## [Work instructions]
Your reply should hold only the lines from the records below where "order" occurs.
Segment Start: Available records
Definition listHostConfig (ext : External) (c : KubeClient) (l : HostConfigListOptionsStruct)
    (revision : string) : M W (result KVPairList) :=
  let kvps : list KVPair := [] in
  if bool_decide (ListName l ≠ "") && bool_decide (ListName l ≠ "IpInIpTunnelAddr") then
    ret (Ok (mkKVPairList kvps revision))
  else if decide (ListHostname l = "") then
    nodes <- nodes_call NodesList (CoreV1NodesList (ClientSet c)) ;;
    match nodes with
    | inl err => ret (Err (K8sErrorToCalico ext err (IdList (ListOfHostConfigListOptions l))))
    | inr items =>
        kvps <- listHostConfig_range items kvps ;;
        ret (Ok (mkKVPairList kvps revision))
    end
  else
    node <- nodes_call (NodesGet (ListHostname l))
              (CoreV1NodesGet (ClientSet c) (ListHostname l)) ;;
    match node with
    | inl err => ret (Err (K8sErrorToCalico ext err (IdList (ListOfHostConfigListOptions l))))
    | inr node =>
        r <- getTunIp node ;;
        match r with
        | Ok (Some kvp) => ret (Ok (mkKVPairList (kvps ++ [kvp]) revision))
        | _ => ret (Ok (mkKVPairList [] revision))
        end
    end.

End Backend.

Arguments K8sResourceClient W : clear implicits.
Arguments Clientset W : clear implicits.
Arguments ClientArgs W : clear implicits.
Arguments External W : clear implicits.
Arguments KubeClient W : clear implicits.

(** ** Reading the events of a run *)

(** The resource-client methods invoked, in order. *)
Definition handler_calls (t : list Event) : list HandlerCall :=
  omap (fun e => match e with EvCall call _ => Some call | _ => None end) t.

(** The calls made on the clientset, in order. *)
Definition nodes_calls (t : list Event) : list NodesCall :=
  omap (fun e => match e with EvNodes call => Some call | _ => None end) t.

(** The pairs [Create] was entered with, from its first log line. *)
Definition create_attempts (t : list Event) : list KVPair :=
  omap (fun e =>
          match e with
          | EvLog Debug msg [AKVPair d] =>
              if String.eqb msg "Performing 'Create' for %+v" then Some d else None
          | _ => None
          end) t.

(** The pairs [Update] was entered with. *)
Definition update_attempts (t : list Event) : list KVPair :=
  omap (fun e =>
          match e with
          | EvLog Debug msg [AKVPair d] =>
              if String.eqb msg "Performing 'Update' for %+v" then Some d else None
          | _ => None
          end) t.

(** The keys [Delete] was entered with. *)
Definition delete_attempts (t : list Event) : list Key :=
  omap (fun e =>
          match e with
          | EvLog Debug msg [AKey k] =>
              if String.eqb msg "Performing 'Delete' for %+v" then Some k else None
          | _ => None
          end) t.

(** The keys of the pairs [DeleteKVP] was entered with. *)
Definition deletekvp_attempts (t : list Event) : list Key :=
  omap (fun e =>
          match e with
          | EvLog Debug msg [AKey k] =>
              if String.eqb msg "Performing 'DeleteKVP' for %+v" then Some k else None
          | _ => None
          end) t.

(** The queries [List] was entered with. *)
Definition list_attempts (t : list Event) : list ListInterface :=
  omap (fun e =>
          match e with
          | EvLog Debug msg [AList l; AType _] =>
              if String.eqb msg "Performing 'List' for %+v %v" then Some l else None
          | _ => None
          end) t.




Definition isIPAMQuery (l : ListInterface) : bool :=
  match l with
  | ResourceListOptions _ _ _ => false
  | _ => true
  end.


(** What [Clean] writes back for a listed node entry: the same pair with the
    BGP configuration of the node cleared. *)
Definition withoutBGP (nodeKvp : KVPair) : KVPair :=
  match KVValue nodeKvp with
  | VNode node => mkKVPair (KVKey nodeKvp) (VNode (mkNode (NodeName node) None)) (Revision nodeKvp)
  | _ => nodeKvp
  end.



(** The narrow key types of the IPAM resources. *)
Definition isIPAMKeyType (t : option GoType) : bool :=
  match t with
  | Some TBlockKey | Some TBlockAffinityKey | Some TIPAMHandleKey | Some TIPAMConfigKey => true
  | _ => false
  end.




(** The pod CIDR of the node parses, to an address that has no 4-byte
    form. *)
Definition podCIDRWithout4ByteForm (n : K8sNode) : bool :=
  match ParseCIDR (PodCIDR n) with
  | Ok (ip, _) => bool_decide (To4 ip = [])
  | Err _ => false
  end.

(** ** Statements to compare the code with *)

(** Registration as the specification words it: the list table is written
    only if a list-type descriptor is given. *)
Definition registerResourceClient_asSpecified {W} (c : KubeClient W)
    (keyType listType : option GoType) (resourceKind : string)
    (client : K8sResourceClient W) : KubeClient W :=
  if decide (keyType = resourceKeyType) then
    mkKubeClient (ClientSet c) (crdClientV1 c) (k8sAdminPolicyClient c) (disableNodePoll c)
      (<[resourceKind := client]> (clientsByResourceKind c))
      (clientsByKeyType c)
      (clientsByListType c)
  else
    mkKubeClient (ClientSet c) (crdClientV1 c) (k8sAdminPolicyClient c) (disableNodePoll c)
      (clientsByResourceKind c)
      (<[keyType := client]> (clientsByKeyType c))
      (match listType with
       | Some lt => <[Some lt := client]> (clientsByListType c)
       | None => clientsByListType c
       end).

(** Position of the first occurrence of [x] in [l]. *)
Fixpoint first_index (x : string) (l : list string) : option nat :=
  match l with
  | [] => None
  | y :: rest => if decide (x = y) then Some 0%nat else S <$> first_index x rest
  end.

(** The configuration with every override field left empty. *)
Definition withoutOverrides (ca : CalicoAPIConfigSpec) : CalicoAPIConfigSpec :=
  mkCalicoAPIConfigSpec (Kubeconfig ca) "" "" "" "" "" false (K8sDisableNodePoll ca)
    (K8sUsePodCIDR ca) (KubeconfigInline ca) (K8sClientQPS ca) "".

(** The pair [getTunIp] makes for a node name and a tunnel address. *)
Definition tunnelKVP (address : string) (n : K8sNode) : KVPair :=
  mkKVPair (HostConfigKey (Name n) "IpInIpTunnelAddr") (VString address) "".

(** ** A small cluster to run the adapter on

    The state counts the calls served.  Its resource clients list two
    entries and refuse every write; its node client lists one node. *)
Module Demo.

Definition World : Type := nat.

Definition refused (k : Key) : Error :=
  ErrorResourceUpdateConflict (IdKey k) "the object has been modified".

Definition entry1 : KVPair :=
  mkKVPair (ResourceKey KindIPPool "" "pool-1") (VResource KindIPPool "192.168.0.0/16") "41".

Definition entry2 : KVPair :=
  mkKVPair (ResourceKey KindIPPool "" "pool-2") (VResource KindIPPool "10.244.0.0/16") "42".

Definition entriesClient : K8sResourceClient World :=
  mkResourceClient
    (fun d w => (Err (ErrorResourceAlreadyExists (IdKey (KVKey d)) "exists"), S w))
    (fun d w => (Err (refused (KVKey d)), S w))
    (fun d w => (Err (refused (KVKey d)), S w))
    (fun k _ _ w => (Err (refused k), S w))
    (fun k _ w => (Ok entry1, S w))
    (fun _ revision w => (Ok (mkKVPairList [entry1; entry2] revision), S w))
    (fun _ _ w => (Ok (mkWatch w), S w)).

Definition nodeEntry : KVPair :=
  mkKVPair (ResourceKey KindNode "" "node-a")
    (VNode (mkNode "node-a" (Some (mkBGPSpec "172.16.0.5/24" "64512")))) "7".

Definition nodeClient : K8sResourceClient World :=
  mkResourceClient
    (fun d w => (Err (ErrorResourceAlreadyExists (IdKey (KVKey d)) "exists"), S w))
    (fun d w => (Err (refused (KVKey d)), S w))
    (fun d w => (Err (refused (KVKey d)), S w))
    (fun k _ _ w => (Err (refused k), S w))
    (fun k _ w => (Ok nodeEntry, S w))
    (fun _ revision w => (Ok (mkKVPairList [nodeEntry] revision), S w))
    (fun _ _ w => (Ok (mkWatch w), S w)).

Definition nodeA : K8sNode := mkK8sNode "node-a" "10.1.2.0/24".
Definition nodeB : K8sNode := mkK8sNode "node-b" "".

Definition clientsetFor (cfg : RestConfig) : Clientset World :=
  mkClientset cfg
    (fun w => (inr [nodeA; nodeB], S w))
    (fun name w =>
       if String.eqb name "node-a" then (inr nodeA, S w)
       else if String.eqb name "node-b" then (inr nodeB, S w)
       else (inl (mkK8sError "NotFound" name), S w)).

Definition inlineConfig : RestConfig :=
  mkRestConfig "https://inline.example:6443" "" "" "" None "" "" false "" "" "" 5 10.

(** The loader that goes through the loading rules lets every override
    through to the configuration. *)
Definition loadedConfig (rules : ClientConfigLoadingRules) (o : ConfigOverrides)
    : RestConfig :=
  mkRestConfig (ClusterInfo_Server o) "" "" "" None "" (AuthInfo_Token o)
    (ClusterInfo_InsecureSkipTLSVerify o) (AuthInfo_ClientCertificate o)
    (AuthInfo_ClientKey o) (ClusterInfo_CertificateAuthority o) 5 10.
Segment End: Available records
## [Answer section]
(** The resource-client methods invoked, in order. *)
(** The calls made on the clientset, in order. *)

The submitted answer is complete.